(** ** The world: files, standard output, and the calls to [open] *)

(** How a write to a file goes.  [open(..., 'w')] truncates the file, and
    the [try] of lines 77 to 79 covers [open], [writelines] and the close
    of the [with] block:
    - [Writable]: the write goes through;
    - [OpenRaises]: [open] raises and the file is not touched;
    - [WriteRaises kept]: [open] went through and truncated the file, then
      [writelines] or the close raised when [kept] characters of the text
      had reached the file (disk full, text that cannot be encoded). *)
Inductive write_mode : Type :=
| Writable
| OpenRaises
| WriteRaises (kept : nat).

(** A file as the program meets it: its decoded text, whether [open]
    succeeds on it for reading, and how a write to it goes.  A file that
    cannot be decoded as UTF-8 behaves like an unreadable one (the read
    raises). *)
Record file : Type := MkFile {
  content : str;
  readable : bool;
  mode : write_mode
}.

(** A file by two flags: one that can be written, or one on which [open]
    raises. *)
Definition File (c : str) (r w : bool) : file :=
  MkFile c r (if w then Writable else OpenRaises).

(** The write goes through. *)
Definition writable (f : file) : bool :=
  match mode f with
  | Writable => true
  | _ => false
  end.
(** * rslaser example notebooks: a shallow embedding and its properties

    The repository is a set of Jupyter notebooks.  Each code cell is
    embedded as a function on the state of the notebook kernel:

    - calls into FEniCS, SRW and Matplotlib are calls of an abstract
      library interface (a type class); every call is recorded in a
      log of events, and a call may raise an exception;
    - Python exceptions are the type [exn]; a computation that may
      raise returns its exception next to the state it reached;
    - a Python generator is a state machine with a [next] function;
    - the [while True] loop and the [for ... in generator] loops take
      fuel, and [None] means that the fuel ran out;
    - objects that are mutated in place (SRW wavefronts) live in a
      store indexed by references;
    - Python floats are idealised: the clock [t] of the time-stepping
      loops is an exact rational, and the closed-form gain formulas are
      over the real numbers.  Rounding is not part of the model. *)

From stdpp Require Import base option list gmap strings pretty.
From Stdlib Require Import QArith Qcanon Reals Lra Lia.

(** ** Exceptions, results and the event log *)

Inductive exn : Type :=
| StopIteration
| ZeroDivisionError
| IndexError
| NameError (name : string)
| RuntimeError
| LibraryError (code : nat).

Inductive res (A : Type) : Type :=
| Ok (a : A)
| Raise (e : exn).
Arguments Ok {A} a.
Arguments Raise {A} e.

□ □ □ □ □ □ □

WHAT YOU WILL DO: Only an exact copy of the lines from the beginning of the listing through the line with "raises). *)", both included, belongs in the answer.

RESULT:
(** ** The world: files, standard output, and the calls to [open] *)

(** How a write to a file goes.  [open(..., 'w')] truncates the file, and
    the [try] of lines 77 to 79 covers [open], [writelines] and the close
    of the [with] block:
    - [Writable]: the write goes through;
    - [OpenRaises]: [open] raises and the file is not touched;
    - [WriteRaises kept]: [open] went through and truncated the file, then
      [writelines] or the close raised when [kept] characters of the text
      had reached the file (disk full, text that cannot be encoded). *)
Inductive write_mode : Type :=
| Writable
| OpenRaises
| WriteRaises (kept : nat).

(** A file as the program meets it: its decoded text, whether [open]
    succeeds on it for reading, and how a write to it goes.  A file that
    cannot be decoded as UTF-8 behaves like an unreadable one (the read
    raises). *)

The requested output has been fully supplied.